The median 18-month PFS rates were 94% and 45%, respectively, and the results were consistent across subgroups. The hazard ratio for OS was 0.16 with ibrutinib versus chlorambucil (P = .0010). The 24-month OS rates were 98% versus 85%, respectively. As per independent review, objective response rate was 86% with ibrutinib, with 4.4% of those being complete responses, versus 35.3% with chlorambucil, 1.5% of them complete responses. The FDA previously approved ibrutinib for pretreated CLL, pretreated mantle cell lymphoma, and Waldenström's macroglobulinemia.
Blinatumomab Submitted for Pediatric ALL
A supplemental biologics license application has been submitted to the FDA to expand the approval of blinatumomab to include the treatment of pediatric and adolescent patients with Philadelphia chromosome-negative relapsed or refractory B-cell precursor acute lymphoblastic leukemia. The sBLA is based on data from a single-arm phase I/II trial, known as study 205, in which blinatumomab induced complete remissions in a clinically meaningful number of pediatric patients with relapsed/refractory ALL, according to Amgen, the manufacturer of the anti-CD19 immunotherapy.
Study 205 is a multicenter, dose-finding, efficacy trial that accrued patients aged <18 years with Ph- B-cell precursor ALL that was refractory, had relapsed at least twice, or relapsed after an allogeneic HSCT. All patients in the trial have completed therapy and are being observed for long-term outcomes. The data will be submitted for publication, Amgen reported. The FDA granted blinatumomab an accelerated approval in this setting in December 2014, based on phase II data demonstrating strong clinical activity with the agent in adult patients with ALL.
CHMP Recommends Afatinib for Second-Line NSCLC
Afatinib has received a positive recommendation from the Committee for Medicinal Products for Human Use as a treatment for patients with advanced squamous cell non—small cell lung cancer following progression on platinum-based chemotherapy, according to Boehringer Ingelheim. The CHMP opinion, which recommends that the treatment should gain approval from the European Medicines Agency in this setting, is based on data from the phase III LUX-Lung 8 trial.

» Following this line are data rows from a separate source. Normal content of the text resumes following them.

(* ===== verification/StdMap.v ===== *)
(** * Maps ordered by a comparison of keys: std::map

    Where the code keys a [std::map] by something other than a number, the comparison matters: two keys are one to the map
    when neither is less, whether or not they are equal, and iteration follows the comparison.  A map is the list of its
    entries in order.  Assignment through [operator[]] keeps the key that is there. *)

From S2P Require Import Prelude.
From Stdlib Require Import ZArith Lia.
From stdpp Require Import base list sorting.
Open Scope Z_scope.

(** ** Keys *)

Class KeyLt (K : Type) := key_lt : K -> K -> bool.

(** Neither key is less. *)
Definition key_eqv {K} `{KeyLt K} (a b : K) : Prop := key_lt a b = false /\ key_lt b a = false.

(** What [std::map] asks of a comparison. *)
Class StrictWeakOrder (K : Type) `{KeyLt K} : Prop := {
  key_lt_irrefl : forall a : K, key_lt a a = false;
  key_lt_trans : forall a b c : K, key_lt a b = true -> key_lt b c = true -> key_lt a c = true;
  key_eqv_trans : forall a b c : K, key_eqv a b -> key_eqv b c -> key_eqv a c
}.

#[export] Instance key_eqv_dec {K} `{KeyLt K} (a b : K) : Decision (key_eqv a b) := and_dec _ _.

#[export] Instance Z_key_lt : KeyLt Z := Z.ltb.

#[export] Instance Z_key_order : StrictWeakOrder Z.
Proof.
  split; unfold key_eqv, key_lt, Z_key_lt; intros; rewrite ?Z.ltb_lt, ?Z.ltb_ge in *; lia.
Qed.

Lemma Z_key_eqv (a b : Z) : key_eqv a b <-> a = b.
Proof. unfold key_eqv, key_lt, Z_key_lt. rewrite !Z.ltb_ge. lia. Qed.

Section Keys.
Context {K : Type} `{StrictWeakOrder K}.

#[export] Instance key_eqv_equivalence : Equivalence (@key_eqv K _).
Proof.
  split.
  - intros a. split; apply key_lt_irrefl.
  - intros a b [? ?]. by split.
  - intros a b c. apply key_eqv_trans.
Qed.

Lemma key_lt_asym a b : key_lt a b = true -> key_lt b a = false.
Proof.
  intros E. destruct (key_lt b a) eqn:E'; [|done]. pose proof (key_lt_trans _ _ _ E E') as E2. by rewrite key_lt_irrefl in E2.
Qed.

(** Keys that are one to the map compare alike. *)
Lemma key_lt_eqv_l a a' b : key_eqv a a' -> key_lt a b = true -> key_lt a' b = true.
Proof.
  intros Ha Hb. destruct (key_lt a' b) eqn:E1; [done|]. destruct (key_lt b a') eqn:E2.
  - pose proof (key_lt_trans _ _ _ Hb E2) as E3. destruct Ha as [Ha _]. congruence.
  - assert (Hab : key_eqv a b) by (etransitivity; [exact Ha|by split]). destruct Hab. congruence.
Qed.

Lemma key_lt_eqv_r a b b' : key_eqv b b' -> key_lt a b = true -> key_lt a b' = true.
Proof.
  intros Hb Hl. destruct (key_lt a b') eqn:E1; [done|]. destruct (key_lt b' a) eqn:E2.
  - pose proof (key_lt_trans _ _ _ E2 Hl) as E3. destruct Hb as [_ Hb]. congruence.
  - assert (Hab : key_eqv a b) by (etransitivity; [|symmetry; exact Hb]; by split). destruct Hab. congruence.
Qed.

#[export] Instance key_lt_proper : Proper (key_eqv ==> key_eqv ==> (=)) (@key_lt K _).
Proof.
  intros a a' Ha b b' Hb. destruct (key_lt a b) eqn:E1; destruct (key_lt a' b') eqn:E2; [done| | |done].
  - apply (key_lt_eqv_l _ _ _ Ha) in E1. apply (key_lt_eqv_r _ _ _ Hb) in E1. congruence.
  - apply (key_lt_eqv_l _ _ _ (symmetry Ha)) in E2. apply (key_lt_eqv_r _ _ _ (symmetry Hb)) in E2. congruence.
Qed.

End Keys.

(** ** Maps *)

Section Maps.
Context {K V : Type} `{KeyLt K}.
Implicit Types (m : list (K * V)) (k : K) (v : V).

(** The entry [find] points to. *)
Fixpoint map_find m k : option V :=
  match m with
  | [] => None
  | (k', v) :: m => if decide (key_eqv k k') then Some v else map_find m k
  end.

(** [m[k] = v]. *)
Fixpoint map_set m k v : list (K * V) :=
  match m with
  | [] => [(k, v)]
  | (k', v') :: m' =>
      if key_lt k k' then (k, v) :: m
      else if key_lt k' k then (k', v') :: map_set m' k v
      else (k', v) :: m'
  end.

Fixpoint map_erase m k : list (K * V) :=
  match m with
  | [] => []
  | (k', v') :: m => if decide (key_eqv k k') then m else (k', v') :: map_erase m k
  end.

Definition map_sorted : list (K * V) -> Prop := StronglySorted (fun x y => key_lt x.1 y.1 = true).

End Maps.

Section MapFacts.
Context {K V : Type} `{StrictWeakOrder K}.
Implicit Types (m : list (K * V)) (k : K) (v : V).

#[export] Instance map_find_proper m : Proper (key_eqv ==> (=)) (map_find m).
Proof.
  intros k k' Hk. induction m as [|[k0 v0] m IH]; [done|]. cbn. rewrite IH.
  destruct (decide (key_eqv k k0)) as [E|E], (decide (key_eqv k' k0)) as [E'|E']; try done; exfalso.
  - apply E'. by rewrite <- Hk.
  - apply E. by rewrite Hk.
Qed.

(** The entries of a sorted map are what is found. *)
Lemma map_find_elem m k v : map_sorted m -> map_find m k = Some v <-> exists k', key_eqv k k' /\ (k', v) ∈ m.
Proof.
  induction m as [|[k0 v0] m IH]; intros Hs; cbn.
  - split; [done|]. intros (k' & _ & Hin). by apply not_elem_of_nil in Hin.
  - apply StronglySorted_inv in Hs as [Hs Hall]. rewrite Forall_forall in Hall. specialize (IH Hs).
    destruct (decide (key_eqv k k0)) as [E|E].
    + split.
      * intros [= ->]. exists k0. split; [done|by left].
      * intros (k' & Hk & [?|Hin]%elem_of_cons); [by simplify_eq|]. apply Hall in Hin. cbn in Hin.
        rewrite <- Hk, E in Hin. by rewrite key_lt_irrefl in Hin.
    + rewrite IH. split; intros (k' & Hk & Hin).
      * exists k'. split; [done|by right].
      * apply elem_of_cons in Hin as [?|Hin]; [by simplify_eq|]. by exists k'.
Qed.

Lemma elem_of_map_set m k v x : x ∈ map_set m k v -> (exists k', key_eqv k k' /\ x = (k', v)) \/ x ∈ m.
Proof.
  induction m as [|[k0 v0] m IH]; cbn.
  - intros ->%list_elem_of_singleton. left. by exists k.
  - destruct (key_lt k k0) eqn:E1; [|destruct (key_lt k0 k) eqn:E2].
    + intros [->|Hx]%elem_of_cons; [left; by exists k|by right].
    + intros [->|Hx]%elem_of_cons; [right; by left|]. apply IH in Hx as [Hx|Hx]; [by left|right; by right].
    + intros [->|Hx]%elem_of_cons; [left; by exists k0|right; by right].
Qed.
Definition sockaddr_storage_ipv4_to_ipv6 (addr : sockaddr_storage) : bool * sockaddr_storage :=
  if ss_family addr =? AF_INET6 then (true, addr)
  else if ss_family addr =? AF_INET then
    let ip := ss_addr4 addr in
    let port := ss_port addr in
    (true, sockaddr_storage_clear <| ss_family := AF_INET6 |> <| ss_port := port |>
             <| s6_addr16 := [0; 0; 0; 0; 0; htons 0xffff; ip mod 2 ^ 16; ip / 2 ^ 16] |>)
  else (false, addr).

Definition sockaddr_storage_ipv6_to_ipv4 (addr : sockaddr_storage) : bool * sockaddr_storage :=
  if ss_family addr =? AF_INET then (true, addr)
  else if ss_family addr =? AF_INET6 then
    let ipv4m := (word16 addr 5 =? htons 0xffff) && forallb (fun i => word16 addr i =? htons 0) (seq 0 5) in
    if ipv4m then
      let ip := word16 addr 6 + 2 ^ 16 * word16 addr 7 in
      let port := ss_port addr in
      (true, sockaddr_storage_clear <| ss_family := AF_INET |> <| ss_port := port |> <| ss_addr4 := ip |>)
    else (false, addr)
  else (false, addr).

(** ** Comparisons *)

Definition sockaddr_storage_samefamily (a b : sockaddr_storage) : bool := ss_family a =? ss_family b.

Definition sockaddr_storage_ipv4_lessthan (a b : sockaddr_storage) : bool :=
  if ss_addr4 a =? ss_addr4 b then ss_port a <? ss_port b else ss_addr4 a <? ss_addr4 b.
Definition sockaddr_storage_ipv4_same (a b : sockaddr_storage) : bool :=
  (ss_addr4 a =? ss_addr4 b) && (ss_port a =? ss_port b).
Definition sockaddr_storage_ipv4_sameip (a b : sockaddr_storage) : bool := ss_addr4 a =? ss_addr4 b.

(** The [i]-th of the four words the comparisons of IPv6 addresses read. *)
Definition word32 (a : sockaddr_storage) (i : nat) : Z := word16 a (2 * i) + 2 ^ 16 * word16 a (2 * i + 1).

Fixpoint ipv6_less_from (ws : list nat) (a b : sockaddr_storage) : bool :=
  match ws with
  | [] => ss_port a <? ss_port b
  | i :: ws => if word32 a i =? word32 b i then ipv6_less_from ws a b else word32 a i <? word32 b i
  end.

Definition sockaddr_storage_ipv6_lessthan (a b : sockaddr_storage) : bool := ipv6_less_from (seq 0 4) a b.
Definition sockaddr_storage_ipv6_sameip (a b : sockaddr_storage) : bool :=
  forallb (fun i => word32 a i =? word32 b i) (seq 0 4).
Definition sockaddr_storage_ipv6_same (a b : sockaddr_storage) : bool :=
  sockaddr_storage_ipv6_sameip a b && (ss_port a =? ss_port b).
(** ** Reports of single addresses *)

Definition addBanEntry (e : ban_env) (t : p3BanList) (peerId : Z) (dAddr : sockaddr_storage) (lvl rsn time_stamp : Z)
    : bool * p3BanList :=
  let '(ok, a) := sockaddr_storage_ipv6_to_ipv4 (sockaddr_storage_copy dAddr) in
  if negb ok then (false, t)
  else if negb (sockaddr_storage_isExternalNet a) then (false, t)
  else
    let '(updated, src) :=
      match map_find (mBanSources t) peerId with
      | None => (true, mk_BanSource peerId (now e) [])
      | Some src => (false, src)
      end in
    let bannedaddr := banned_key a in
    let '(updated, src) :=
      match map_find (mBanPeers src) bannedaddr with
      | None =>
          let blp := new_BanListPeer <| addr := a |> <| reason := rsn |> <| level := lvl |> <| mTs := time_stamp |> <| masked_bytes := 0 |> in
          (true, src <| mBanPeers := map_set (mBanPeers src) bannedaddr blp |> <| mLastUpdate := now e |>)
      | Some p =>
          if negb (reason p =? rsn) || negb (level p =? lvl) || (mTs p <? time_stamp) then
            let p := p <| addr := a |> <| reason := rsn |> <| level := lvl |> <| mTs := time_stamp |> <| masked_bytes := 0 |> in
            (true, src <| mBanPeers := map_set (mBanPeers src) bannedaddr p |> <| mLastUpdate := now e |>)
          else (updated, src)
      end in
    let t := t <| mBanSources := map_set (mBanSources t) peerId src |> in
    (updated, if updated then IndicateConfigChanged t else t).

(** A list a friend sent. *)
Record RsBanListItem := mk_BanListItem { PeerId : Z; peerList : list RsTlvBanListEntry }.

Definition recvBanItem (e : ban_env) (t : p3BanList) (item : RsBanListItem) : bool * p3BanList :=
  foldl (fun r entry =>
           let '(updated, t) := addBanEntry e r.2 (PeerId item) (e_addr entry) (e_level entry) (e_reason entry) (now e - e_age entry) in
           (updated || r.1, t))
    (false, t) (peerList item).

(** The items that wait, [None] for one of another subtype. *)
Definition processIncoming (e : ban_env) (t : p3BanList) (items : list (option RsBanListItem)) : p3BanList :=
  let '(updated, t) :=
    foldl (fun r item =>
             match item with
             | None => r
             | Some item => let '(updated, t) := recvBanItem e r.2 item in (updated || r.1, t)
             end) (false, t) items in
  if updated then condenseBanSources_locked e t else t.

(** [pqiNetAssistPeerShare]: a time stamp is an [int]. *)
Definition updatePeer (e : ban_env) (t : p3BanList) (dAddr : sockaddr_storage) (time_stamp : Z) : p3BanList :=
  let '(ok, a) := sockaddr_storage_ipv6_to_ipv4 (sockaddr_storage_copy dAddr) in
  if negb ok then t
  else condenseBanSources_locked e (addBanEntry e t (ownId e) a RSBANLIST_ORIGIN_SELF RSBANLIST_REASON_DHT time_stamp).2.

Definition getDhtInfo (e : ban_env) (t : p3BanList) : p3BanList :=
  let t := foldl (fun t p => (addBanEntry e t (ownId e) (sockaddr_storage_setipv4 (mAddr p) (mPort p)) RSBANLIST_ORIGIN_SELF
                                RSBANLIST_REASON_DHT (sint32 (mLastSeen p))).2) t (listOfBannedIps e) in
  condenseBanSources_locked e t.

(** ** Sending and the clock *)

Definition sendBanSet (e : ban_env) (t : p3BanList) (peerid : Z) : RsBanListItem :=
  let own := filter (fun kp => level kp.2 < RSBANLIST_ORIGIN_FRIEND) (mBanSet t) in
  mk_BanListItem peerid
    ((fun kp => let bi := toRsTlvBanListEntry (now e) kp.2 in
                mk_BanListEntry (e_addr bi) (e_level bi) (e_reason bi) (e_age bi) 0 []) <$> own).

Definition sendBanLists (e : ban_env) (t : p3BanList) : list RsBanListItem := sendBanSet e t <$> peersConnected e.
(** The reports of a source that count: if it was updated within a day, those not older than a day. *)
Definition source_entries (e : ban_env) (src : Z * BanSource) : list (Z * BanListPeer) :=
  if RSBANLIST_ENTRY_MAX_AGE <? now e - mLastUpdate src.2 then []
  else report_of (src.1 =? ownId e) <$> filter (fun p => now e <= RSBANLIST_ENTRY_MAX_AGE + mTs p) (mBanPeers src.2).*2.

Definition entries (e : ban_env) (t : p3BanList) : list (Z * BanListPeer) := concat (source_entries e <$> mBanSources t).

(** The reports about the address with key [k]. *)
Definition about (k : sockaddr_storage) (l : list (Z * BanListPeer)) : list (Z * BanListPeer) :=
  filter (fun r => key_eqv (banned_key (addr r.2)) k) l.

Definition reports (e : ban_env) (t : p3BanList) (k : sockaddr_storage) : list (Z * BanListPeer) := about k (entries e t).

Definition entered (r : Z * BanListPeer) : BanListPeer :=
  r.2 <| level := r.1 |> <| masked_bytes := 0 |> <| addr := (sockaddr_storage_setport (addr r.2) 0).2 |>.

(** Entering one report where another may be. *)
Definition merge_report (s : option BanListPeer) (r : Z * BanListPeer) : option BanListPeer :=
  match s with
  | None => Some (entered r)
  | Some s =>
      if r.1 <? level s then Some (entered r)
      else if r.1 =? level s then
        Some (s <| reason := Z.lor (reason s) (reason r.2) |> <| mTs := if mTs s <? mTs r.2 then mTs r.2 else mTs s |>)
      else Some s
  end.
(** The product of words [i] and [j], as a number of its own. *)
Definition mul_partial (b u : list Z) (i j : nat) : list Z :=
  let s := u64 (nth j u 0 * nth i b 0) in
  let partial := <[(i + j)%nat := Z.land s 0xffffffff]> zero256 in
  if (i + j + 1 <? 8)%nat then <[(i + j + 1)%nat := u32 (Z.shiftr s 32)]> partial else partial.

Definition mul256 (b u : list Z) : list Z :=
  fold_left (fun r i =>
    fold_left (fun r j =>
      if (i + j <? 8)%nat then add256 r (mul_partial b u i j) else r)
      (seq 0 8) r) (seq 0 8) zero256.

(** Highest set bit of a byte, and of the number; -1 for zero. *)
Fixpoint high_bit_from (i : nat) (s : Z) : Z :=
  if negb (Z.land s (Z.shiftl 1 (Z.of_nat i)) =? 0) then Z.of_nat i
  else match i with O => -1 | S i => high_bit_from i s end.

Definition max_non_zero_of_height_bits (s : Z) : Z := high_bit_from 7 s.

Definition word_high_bit (w : Z) : Z :=
  if negb (Z.land w 0xff000000 =? 0) then 3 * 8 + max_non_zero_of_height_bits (u8 (Z.shiftr w 24))
  else if negb (Z.land w 0x00ff0000 =? 0) then 2 * 8 + max_non_zero_of_height_bits (u8 (Z.shiftr w 16))
  else if negb (Z.land w 0x0000ff00 =? 0) then 1 * 8 + max_non_zero_of_height_bits (u8 (Z.shiftr w 8))
  else 0 * 8 + max_non_zero_of_height_bits (u8 w).

(** [words] is the number from its most significant word, number [c]. *)
Fixpoint max_bit_from (c : Z) (words : list Z) : Z :=
  match words with
  | [] => -1
  | w :: r => if negb (w =? 0) then c * 32 + word_high_bit w else max_bit_from (c - 1) r
  end.

Definition max_non_zero_bit (b : list Z) : Z := max_bit_from 7 (reverse b).

(** [lshift(n)]: whole words first, then the remaining [u] bits with carry [r]. *)
Fixpoint lshift_bits (u r : Z) (b : list Z) : list Z :=
  match b with
  | [] => []
  | x :: b =>
      let r1 := Z.shiftr x (31 - u + 1) in
      u32 (Z.land (u32 (Z.shiftl x u)) 0xffffffff + r) :: lshift_bits u r1 b
  end.
Definition clamp_level (s : pqiQoS) (priority : Z) : nat :=
  let n := Z.of_nat (length (_item_queues s)) in
  Z.to_nat (if (0 <=? priority) && (priority <? n) then priority else n - 1).

Definition next_id (i : Z) : Z := if MAX_PACKET_COUNTER_VALUE <=? i + 1 then 0 else i + 1.

Lemma level_ok_snoc l r :
  level_ok l -> rec_ok r -> current_offset r = 0 -> level_ok (l ++ [r]).
Proof.
  intros [Hf Ht] Hr Ho. split; [by apply Forall_app_2; [|constructor]|].
  destruct l as [|x l]; cbn; [constructor|]. apply Forall_app_2; [done|]. by constructor.
Qed.

Lemma sum_with_alter {A} (f : A -> Z) (g : A -> A) l i x :
  l !! i = Some x -> sum_with f (alter g i l) = sum_with f l - f x + f (g x).
Proof.
  intros H. rewrite <- (sum_with_insert f l i x (g x) H). f_equal.
  apply list_eq. intros j. destruct (decide (i = j)) as [<-|Hne].
  - rewrite list_lookup_alter_eq, H. cbn. by rewrite list_lookup_insert_eq by (by eapply lookup_lt_Some).
  - by rewrite list_lookup_alter_ne, list_lookup_insert_ne.
Qed.
Definition locked_out_queue_size s : Z := sint32 (_total_item_count s).
Definition locked_compute_out_pkt_size s : Z := sint32 (_total_item_size s).

Definition getQueueSize s (inq : bool) : Z :=
  if inq then sint32 (mIncomingSize s) else sint32 (qos_queue_size (qos s)).

(** ** Statistics and bandwidth *)

(** [locked_addTrafficClue]; [out] selects the list passed by reference. *)
Definition locked_addTrafficClue s (pqi : Item) (pktsize : Z) (out : bool) (now : Z) : Streamer Item :=
  let s :=
    if mStatisticsTimeStamp s <? now then
      s <| mPreviousStatsChunk_Out := mCurrentStatsChunk_Out s |>
        <| mPreviousStatsChunk_In := mCurrentStatsChunk_In s |>
        <| mCurrentStatsChunk_Out := [] |> <| mCurrentStatsChunk_In := [] |>
        <| mStatisticsTimeStamp := now |>
    else s in
  let tc := mk_clue now pktsize (priority_level pqi) (getRsItemService (PacketId pqi))
              (getRsItemSubType (PacketId pqi)) 1 in
  if out then s <| mCurrentStatsChunk_Out := mCurrentStatsChunk_Out s ++ [tc] |>
  else s <| mCurrentStatsChunk_In := mCurrentStatsChunk_In s ++ [tc] |>.

(** [(int) x] and a [double] returned as [int]. *)
Definition int_of_f64 (x : float64) : Z := Z_of_float x.

(** [FRAC * avg + (1 - FRAC) * dt]; [1 - FRAC] is a [float]. *)
Definition low_pass (avg dt : float64) : float64 :=
  f64_add (f64_mul (f64_of_f32 PQISTREAM_AVG_DT_FRAC) avg)
          (f64_mul (f64_of_f32 (f32_sub (f32_of_Z 1) PQISTREAM_AVG_DT_FRAC)) dt).

Definition clip_dt (dt : float64) : float64 := if float_lt (f64_of_Z 1) dt then f64_of_Z 1 else dt.

Definition outAllowedBytes_locked s b (t : float64) : Streamer Item * Z :=
  if negb (bandwidthLimited b) then
    (s <| mCurrSent := 0 |> <| mCurrSentTS := t |>, PQISTREAM_ABS_MAX)
  else
    let dt := clip_dt (f64_sub t (mCurrSentTS s)) in
    let s := s <| mAvgDtOut := low_pass (mAvgDtOut s) dt |> in
    let maxout := f64_mul (f64_of_f32 (bwMax_out s)) (f64_of_Z 1024) in
    let s := s <| mCurrSent := mCurrSent s - int_of_f64 (f64_mul dt maxout) |> in
    let s := if mCurrSent s <? 0 then s <| mCurrSent := 0 |> else s in
    let s := s <| mCurrSentTS := t |> in
    (s, int_of_f64 (f64_sub (f64_mul (mAvgDtOut s) maxout) (f64_of_Z (mCurrSent s)))).

Definition inAllowedBytes s b (t : float64) : Streamer Item * Z :=
  if negb (bandwidthLimited b) then
    (s <| mCurrRead := 0 |> <| mCurrReadTS := t |>, PQISTREAM_ABS_MAX)
  else
    let dt := clip_dt (f64_sub t (mCurrReadTS s)) in
    let s := s <| mAvgDtIn := low_pass (mAvgDtIn s) dt |> in
    let maxin := f64_mul (f64_of_f32 (bwMax_in s)) (f64_of_Z 1024) in
    let s := s <| mCurrRead := mCurrRead s - int_of_f64 (f64_mul dt maxin) |> in
    let floor := f64_mul (SFopp (mAvgDtIn s)) maxin in
    let s := if float_lt (f64_of_Z (mCurrRead s)) floor
             then s <| mCurrRead := int_of_f64 floor |> else s in
    let s := s <| mCurrReadTS := t |> in
    (s, int_of_f64 (f64_mul (mAvgDtIn s) maxin)).

Definition outSentBytes_locked s (outb : Z) : Streamer Item :=
  s <| mTotalSent := u64 (mTotalSent s + outb) |>
    <| mCurrSent := sint32 (mCurrSent s + outb) |>
    <| mAvgSentCount := u32 (mAvgSentCount s + outb) |>
    <| traf_out := u64 (traf_out s + outb) |>.

Definition inReadBytes s (inb : Z) : Streamer Item :=
  s <| mTotalRead := u64 (mTotalRead s + inb) |>
    <| mCurrRead := sint32 (mCurrRead s + inb) |>
    <| mAvgReadCount := u32 (mAvgReadCount s + inb) |>
    <| traf_in := u64 (traf_in s + inb) |>.

(** ** Queueing an item *)

(** Returns the streamer, [pktsize] and the result. *)
Definition queue_outpqi_locked s (pqi : Item) (now : Z) : run (Streamer Item * Z * Z) :=
  let pktsize := rs_size PacketId ser pqi in
  if negb (rs_malloc_ok pktsize) then Exit
  else
    let s := locked_addTrafficClue s pqi pktsize true now in
    match rs_serialise PacketId ser pqi pktsize with
    | Some (ptr, pktsize) =>
        Ok (locked_storeInOutputQueue s ptr (sint32 pktsize) (priority_level pqi), pktsize, 1)
    | None => Ok (s, pktsize, 1)
    end.

Definition SendItem s (si : Item) (now : Z) : run (Streamer Item * Z * Z) := queue_outpqi_locked s si now.

Definition GetItem s : Streamer Item * option Item :=
  match mIncoming s with
  | [] => (s, None)
  | osr :: rest =>
      (s <| mIncoming := rest |> <| mIncomingSize := u32 (mIncomingSize s - 1) |>, Some osr)
  end.

Definition handleincomingitem s (pqi : Item) (len now : Z) : Streamer Item :=
  let s := s <| mLastIncomingTs := now |> in
  let pqi := stamp_peer pqi in
  let s := s <| mIncoming := mIncoming s ++ [pqi] |> <| mIncomingSize := u32 (mIncomingSize s + 1) |> in
  locked_addTrafficClue s pqi len false now.

(** ** Pending buffers *)

(** [free(mPkt_wpending)] alone. *)
Definition free_wpending (w : wpending) : run wpending :=
  match w with WNull => Ok WNull | WMem _ => Ok WDangling | WDangling => Fault end.

(** [if (mPkt_wpending) { free(mPkt_wpending); mPkt_wpending = NULL; }] *)
Definition reset_wpending s : run (Streamer Item) :=
  w ← free_wpending (mPkt_wpending s); Ok (s <| mPkt_wpending := WNull |>).

Definition allocate_rpend s : Streamer Item :=
  match mPkt_rpending s with
  | Some _ => s
  | None =>
      s <| mPkt_rpend_size := getRsPktMaxSize |>
        <| mPkt_rpending := Some (replicate (Z.to_nat getRsPktMaxSize) 0) |>
  end.

Definition free_pend s : run (Streamer Item) :=
  let s := s <| mPkt_rpending := None |> <| mPkt_rpend_size := 0 |> in
  s ← reset_wpending s;
  let s := s <| mPkt_wpending_size := 0 |> <| mPartialPackets := ∅ |> in
  Ok (locked_clear_out_queue s).

(** ** Sending *)

(** [realloc] to the new size and copy behind what is there. *)
Definition wpending_append (w : wpending) (bytes : list Z) : run wpending :=
  match w with
  | WNull => Ok (WMem bytes)
  | WMem old => Ok (WMem (old ++ bytes))
  | WDangling => Fault
  end.

(** The 8-byte header of a slice. *)
Definition slice_header (o : SliceOut) : list Z :=
  let partial_flags := 0 in
  let partial_flags := if o_starts o then Z.lor partial_flags PQISTREAM_SLICE_FLAG_STARTS else partial_flags in
  let partial_flags := if o_ends o then Z.lor partial_flags PQISTREAM_SLICE_FLAG_ENDS else partial_flags in
  [PQISTREAM_SLICE_PROTOCOL_VERSION_ID_01; partial_flags;
   Z.land (u8 (Z.shiftr (o_packet_id o) 24)) 0xff; Z.land (u8 (Z.shiftr (o_packet_id o) 16)) 0xff;
   Z.land (u8 (Z.shiftr (o_packet_id o) 8)) 0xff; Z.land (u8 (Z.shiftr (o_packet_id o) 0)) 0xff;
   Z.land (u8 (Z.shiftr (o_size o) 8)) 0xff; Z.land (u8 (Z.shiftr (o_size o) 0)) 0xff].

In the study, second-line afatinib reduced the risk of both disease progression and death by 19%, compared with erlotinib in patients with advanced squamous cell carcinoma of the lung. At a median follow-up of 18.4 months, OS was 7.9 months versus 6.8 months with afatinib versus erlotinib, respectively (HR, 0.81; 95% CI, 0.69-0.95; P = .0077). PFS was 2.6 months with afatinib compared to 1.9 months with erlotinib (HR, 0.81; 95% CI, 0.69-0.96; P = .0103). The objective response rates were similar between the 2 arms, at 6% and 11%, respectively (P = .0551).